A decade ago, Rubera and his husband were struggling over whether they could raise their kids Catholic. Then he got a phone call.
“So I answered, and it was: ‘Mr. Rubera, are you busy at the moment, because I see you are you are not answering my calls, and this is Pope Francis.'”
He recalled his surprise as the late pontiff asked if he could make time to talk. He did, and Francis encouraged the couple to behave like any other Catholic family. Rubera said he’s worried that the next pope may not be as eager to welcome him and his family into the church.
“My personal fear is that our lives, our families, our rights, could be … canceled,” he said.
Another big issue facing the next pope will be the role of women in the church. There has been fierce debate within the Catholic community for years about whether women should be allowed to become deacons, and eventually even priests. That door, even during the relatively progressive reign of Pope Francis, remained firmly closed.
But Kate McElwee, executive director of the Women’s Ordination Conference, told CBS News that, “on this question, women are not going to wait much longer.”
“Certainly there’s a tipping point that we’re facing,” she said, predicting that if the Catholic Church doesn’t offer new opportunities soon, “I think women will vote with their feet — they will no longer go and participate in the life of the church.”
When the new pope is chosen behind the closed doors of the conclave, he’ll adopt his chosen papal name and then be taken to an antechamber in the Sistine Chapel to put on his papal white robes.
That fitting room is called “La Stanza delle Lacrime,” or, in English, “the room of tears” — for all the popes who have cried there over the centuries as the gravity of their calling sinks in.
The papal conclave is convening on Wednesday to begin the process of electing Pope Francis’ successor. And for Americans who are visiting Rome this week, it’s a chance to experience history.
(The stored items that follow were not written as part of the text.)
(** The branch of [settle] that records a verdict. *)
Lemma settle_records sv rid org jid token clock verdict doc job state findings error :
  (length (review_jobs doc) <= MAX_UPLOAD_REVIEW_JOBS)%nat ->
  boundedString (JStr jid) MAX_ID_LENGTH = Ok jid -> findJob (review_jobs doc) org jid = Ok job ->
  requireLease job token (ck_milliseconds clock) = Ok tt -> jobIsCurrent sv (rv_state doc) job = Ok true ->
  verdict job = Ok (state, findings, error) ->
  exists doc' r, settle sv rid org jid token clock verdict doc = Ok (doc', r) /\
    ur_state r = state /\ ur_findings r = findings /\ ur_binding r = uj_binding job /\
    findJob (review_jobs doc') org jid = Ok (settled state error (ck_iso clock) (ur_id r) job) /\
    ((length (review_results doc) < MAX_UPLOAD_REVIEW_RESULTS)%nat -> r ∈ review_results doc').
Proof.
  intros Hlen Hid Hf Hl Hc Hv. unfold settle. rewrite Hid. cbn [rbind]. rewrite Hf. cbn [rbind].
  rewrite Hl. cbn [rbind]. rewrite Hc. cbn [rbind negb]. rewrite Hv. cbn [rbind].
  set (r := {| ur_id := rid; ur_jobId := _ |}).
  destruct (committed_small doc (rv_state doc)
              (update_first (is_job org jid) (fun _ => settled state error (ck_iso clock) rid job) (review_jobs doc))
              (review_results doc ++ [r])) as (doc' & -> & _ & Hj & Hr).
  { by rewrite length_update_first. }
  exists doc', r. split; [done|]. split; [done|]. split; [done|]. split; [done|]. split.
  - rewrite Hj. apply findJob_ok in Hf as (Hf & _).
    eapply find_job_replaced; [exact Hf|..]; by destruct error.
  - intros Hlt. rewrite Hr by (rewrite length_app; cbn; lia). apply elem_of_app. right. by left.
Qed.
“It’s … probably once-in-a-lifetime opportunity to be in Rome when they’re doing the conclave,” John Swierk told “CBS Mornings” co-host Tony Dokoupil.
Several Americans said they believe God will guide the conclave.
“I’m not hoping for much because the Holy Spirit will hopefully lead either the Cardinals or lead the pope after the decision,” said Grant Avis. “They’ll be a successor of Christ either way, it’s not really about my opinions.”
But some, like Kathy Freeman, a Catholic flight attendant from New Jersey who flew to Rome for work, said, “I see it more political than divine intervention.”
“It’s like politics in the United States,” she said. “It’s another government up there.”
A new CBS News poll found that 42% of American Catholics hope Pope Francis’ successor continues his teachings. Freeman is among those, but adds she is still unsatisfied with aspects of the current church and raised her children outside of it.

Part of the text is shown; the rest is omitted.